▸ **Work task**: Repeat exactly the lines of the entries below from the one with "(r = 0 -> holds_port w' port) /\ (r" through the one with "do 3 apply wp_bind, wp_modify.", both ends included, and nothing else.

--------

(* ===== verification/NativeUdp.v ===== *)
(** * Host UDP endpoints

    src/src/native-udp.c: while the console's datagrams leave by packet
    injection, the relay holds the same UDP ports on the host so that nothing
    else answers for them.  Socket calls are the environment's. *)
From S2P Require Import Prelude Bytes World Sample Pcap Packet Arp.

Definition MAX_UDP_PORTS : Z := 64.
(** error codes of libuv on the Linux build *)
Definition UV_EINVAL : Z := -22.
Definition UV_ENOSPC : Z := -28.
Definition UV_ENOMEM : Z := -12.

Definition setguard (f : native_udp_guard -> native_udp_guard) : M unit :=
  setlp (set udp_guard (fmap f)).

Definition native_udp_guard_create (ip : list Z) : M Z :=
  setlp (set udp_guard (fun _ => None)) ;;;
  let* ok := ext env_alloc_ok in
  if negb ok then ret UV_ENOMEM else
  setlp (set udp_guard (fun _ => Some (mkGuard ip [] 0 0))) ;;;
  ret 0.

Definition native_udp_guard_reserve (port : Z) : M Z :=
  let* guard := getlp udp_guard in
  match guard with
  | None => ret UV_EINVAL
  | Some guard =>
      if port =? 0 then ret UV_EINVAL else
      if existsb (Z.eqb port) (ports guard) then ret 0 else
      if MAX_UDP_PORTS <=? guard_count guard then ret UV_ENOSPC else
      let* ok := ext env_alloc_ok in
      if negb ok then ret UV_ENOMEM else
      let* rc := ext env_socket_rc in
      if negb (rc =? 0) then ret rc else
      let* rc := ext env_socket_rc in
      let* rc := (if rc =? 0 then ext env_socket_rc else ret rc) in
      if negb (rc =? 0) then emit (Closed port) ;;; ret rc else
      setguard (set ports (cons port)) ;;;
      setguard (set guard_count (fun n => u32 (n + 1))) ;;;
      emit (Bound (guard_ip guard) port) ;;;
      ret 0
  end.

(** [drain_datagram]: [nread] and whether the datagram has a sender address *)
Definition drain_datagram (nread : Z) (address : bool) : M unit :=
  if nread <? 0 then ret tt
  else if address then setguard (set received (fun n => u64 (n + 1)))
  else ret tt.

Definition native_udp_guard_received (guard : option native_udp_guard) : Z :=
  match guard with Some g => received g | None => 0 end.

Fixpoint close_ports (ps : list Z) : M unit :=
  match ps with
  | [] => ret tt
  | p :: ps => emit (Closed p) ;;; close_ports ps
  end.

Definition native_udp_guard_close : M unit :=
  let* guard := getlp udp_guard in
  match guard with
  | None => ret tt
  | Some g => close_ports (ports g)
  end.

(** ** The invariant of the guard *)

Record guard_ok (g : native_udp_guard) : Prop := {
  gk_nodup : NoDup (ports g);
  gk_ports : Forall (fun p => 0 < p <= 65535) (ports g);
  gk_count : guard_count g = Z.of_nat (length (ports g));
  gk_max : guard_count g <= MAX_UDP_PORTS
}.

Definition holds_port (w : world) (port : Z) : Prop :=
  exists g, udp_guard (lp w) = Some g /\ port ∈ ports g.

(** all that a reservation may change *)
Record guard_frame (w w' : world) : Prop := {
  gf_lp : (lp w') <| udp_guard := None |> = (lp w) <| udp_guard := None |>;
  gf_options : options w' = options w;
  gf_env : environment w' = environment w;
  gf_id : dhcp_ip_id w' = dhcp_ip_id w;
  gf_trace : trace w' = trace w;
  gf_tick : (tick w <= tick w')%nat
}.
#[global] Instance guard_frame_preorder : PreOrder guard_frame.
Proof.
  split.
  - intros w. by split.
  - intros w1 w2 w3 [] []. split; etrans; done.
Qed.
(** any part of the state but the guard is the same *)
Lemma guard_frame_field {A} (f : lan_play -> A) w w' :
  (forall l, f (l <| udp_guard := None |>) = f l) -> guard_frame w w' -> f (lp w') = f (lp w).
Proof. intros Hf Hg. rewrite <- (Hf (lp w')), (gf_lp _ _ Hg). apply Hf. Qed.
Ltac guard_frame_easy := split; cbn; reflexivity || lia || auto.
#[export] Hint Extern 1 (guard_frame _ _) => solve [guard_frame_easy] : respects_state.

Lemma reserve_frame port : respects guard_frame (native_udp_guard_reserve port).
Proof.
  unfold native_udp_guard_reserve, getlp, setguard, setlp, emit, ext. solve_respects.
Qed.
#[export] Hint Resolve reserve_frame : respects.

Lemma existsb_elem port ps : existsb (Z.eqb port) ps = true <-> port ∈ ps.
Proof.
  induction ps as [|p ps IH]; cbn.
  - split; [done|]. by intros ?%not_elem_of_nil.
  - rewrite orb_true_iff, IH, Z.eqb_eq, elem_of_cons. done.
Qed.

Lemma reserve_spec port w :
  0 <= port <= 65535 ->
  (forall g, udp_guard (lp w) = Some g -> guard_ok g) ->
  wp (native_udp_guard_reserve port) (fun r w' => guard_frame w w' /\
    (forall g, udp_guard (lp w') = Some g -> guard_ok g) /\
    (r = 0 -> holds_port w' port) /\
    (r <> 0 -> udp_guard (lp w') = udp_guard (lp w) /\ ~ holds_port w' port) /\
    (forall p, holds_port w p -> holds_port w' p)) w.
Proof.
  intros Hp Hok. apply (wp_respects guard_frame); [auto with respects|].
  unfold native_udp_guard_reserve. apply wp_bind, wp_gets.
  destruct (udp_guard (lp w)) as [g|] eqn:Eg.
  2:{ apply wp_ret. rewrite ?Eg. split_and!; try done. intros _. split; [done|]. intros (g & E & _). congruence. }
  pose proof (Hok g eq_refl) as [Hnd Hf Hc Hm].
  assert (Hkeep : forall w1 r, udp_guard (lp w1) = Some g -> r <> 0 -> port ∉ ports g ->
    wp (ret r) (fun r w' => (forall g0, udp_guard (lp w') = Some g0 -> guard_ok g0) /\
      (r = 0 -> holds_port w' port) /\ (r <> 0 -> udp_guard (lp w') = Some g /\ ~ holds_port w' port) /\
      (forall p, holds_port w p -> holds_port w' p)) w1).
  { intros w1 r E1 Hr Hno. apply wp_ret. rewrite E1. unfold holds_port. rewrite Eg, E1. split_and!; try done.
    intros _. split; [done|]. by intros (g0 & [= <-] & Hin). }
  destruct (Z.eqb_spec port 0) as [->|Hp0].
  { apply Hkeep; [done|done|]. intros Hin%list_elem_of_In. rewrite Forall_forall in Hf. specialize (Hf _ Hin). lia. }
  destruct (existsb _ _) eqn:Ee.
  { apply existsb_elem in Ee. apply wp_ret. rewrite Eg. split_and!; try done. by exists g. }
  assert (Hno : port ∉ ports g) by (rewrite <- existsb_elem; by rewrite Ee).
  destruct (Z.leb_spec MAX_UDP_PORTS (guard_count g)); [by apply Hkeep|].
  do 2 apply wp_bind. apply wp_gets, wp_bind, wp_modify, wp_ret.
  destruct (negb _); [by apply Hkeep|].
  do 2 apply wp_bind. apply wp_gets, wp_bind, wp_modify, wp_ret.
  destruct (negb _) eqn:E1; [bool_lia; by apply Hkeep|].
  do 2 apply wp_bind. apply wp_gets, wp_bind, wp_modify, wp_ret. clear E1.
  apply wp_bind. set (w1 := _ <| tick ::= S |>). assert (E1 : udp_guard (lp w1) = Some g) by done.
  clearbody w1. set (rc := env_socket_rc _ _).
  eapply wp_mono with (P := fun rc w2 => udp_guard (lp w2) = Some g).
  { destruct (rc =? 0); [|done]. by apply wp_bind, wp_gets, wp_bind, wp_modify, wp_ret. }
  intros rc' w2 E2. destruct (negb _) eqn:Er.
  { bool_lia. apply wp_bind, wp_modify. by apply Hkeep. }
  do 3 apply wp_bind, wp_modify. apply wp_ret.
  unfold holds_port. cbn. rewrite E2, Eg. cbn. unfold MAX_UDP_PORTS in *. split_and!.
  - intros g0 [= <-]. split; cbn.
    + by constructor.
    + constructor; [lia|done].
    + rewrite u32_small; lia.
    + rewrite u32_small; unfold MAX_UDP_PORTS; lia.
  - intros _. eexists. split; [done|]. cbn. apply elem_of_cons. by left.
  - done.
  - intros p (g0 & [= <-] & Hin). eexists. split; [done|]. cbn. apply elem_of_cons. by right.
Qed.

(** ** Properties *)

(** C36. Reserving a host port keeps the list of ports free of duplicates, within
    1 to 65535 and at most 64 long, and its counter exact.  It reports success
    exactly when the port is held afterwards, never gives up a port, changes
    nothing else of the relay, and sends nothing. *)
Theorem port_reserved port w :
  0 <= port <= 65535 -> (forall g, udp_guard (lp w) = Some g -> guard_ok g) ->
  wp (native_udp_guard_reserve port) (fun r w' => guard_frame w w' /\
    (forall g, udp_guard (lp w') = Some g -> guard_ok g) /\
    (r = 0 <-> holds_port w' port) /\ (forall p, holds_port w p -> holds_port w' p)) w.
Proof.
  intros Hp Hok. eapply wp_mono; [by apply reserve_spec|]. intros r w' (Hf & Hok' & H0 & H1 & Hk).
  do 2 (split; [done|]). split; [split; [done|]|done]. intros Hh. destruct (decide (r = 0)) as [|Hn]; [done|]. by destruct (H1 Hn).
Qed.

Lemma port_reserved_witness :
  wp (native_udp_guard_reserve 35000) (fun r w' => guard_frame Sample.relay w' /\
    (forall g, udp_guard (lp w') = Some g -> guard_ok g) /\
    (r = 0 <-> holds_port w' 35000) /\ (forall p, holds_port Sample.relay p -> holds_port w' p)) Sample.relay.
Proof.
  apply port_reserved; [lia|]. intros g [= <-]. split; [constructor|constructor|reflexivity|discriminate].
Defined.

--------

▸ **Your response**:
      (r = 0 -> holds_port w' port) /\ (r <> 0 -> udp_guard (lp w') = Some g /\ ~ holds_port w' port) /\
      (forall p, holds_port w p -> holds_port w' p)) w1).
  { intros w1 r E1 Hr Hno. apply wp_ret. rewrite E1. unfold holds_port. rewrite Eg, E1. split_and!; try done.
    intros _. split; [done|]. by intros (g0 & [= <-] & Hin). }
  destruct (Z.eqb_spec port 0) as [->|Hp0].
  { apply Hkeep; [done|done|]. intros Hin%list_elem_of_In. rewrite Forall_forall in Hf. specialize (Hf _ Hin). lia. }
  destruct (existsb _ _) eqn:Ee.
  { apply existsb_elem in Ee. apply wp_ret. rewrite Eg. split_and!; try done. by exists g. }
  assert (Hno : port ∉ ports g) by (rewrite <- existsb_elem; by rewrite Ee).
  destruct (Z.leb_spec MAX_UDP_PORTS (guard_count g)); [by apply Hkeep|].
  do 2 apply wp_bind. apply wp_gets, wp_bind, wp_modify, wp_ret.
  destruct (negb _); [by apply Hkeep|].
  do 2 apply wp_bind. apply wp_gets, wp_bind, wp_modify, wp_ret.
  destruct (negb _) eqn:E1; [bool_lia; by apply Hkeep|].
  do 2 apply wp_bind. apply wp_gets, wp_bind, wp_modify, wp_ret. clear E1.
  apply wp_bind. set (w1 := _ <| tick ::= S |>). assert (E1 : udp_guard (lp w1) = Some g) by done.
  clearbody w1. set (rc := env_socket_rc _ _).
  eapply wp_mono with (P := fun rc w2 => udp_guard (lp w2) = Some g).
  { destruct (rc =? 0); [|done]. by apply wp_bind, wp_gets, wp_bind, wp_modify, wp_ret. }
  intros rc' w2 E2. destruct (negb _) eqn:Er.
  { bool_lia. apply wp_bind, wp_modify. by apply Hkeep. }
  do 3 apply wp_bind, wp_modify. apply wp_ret.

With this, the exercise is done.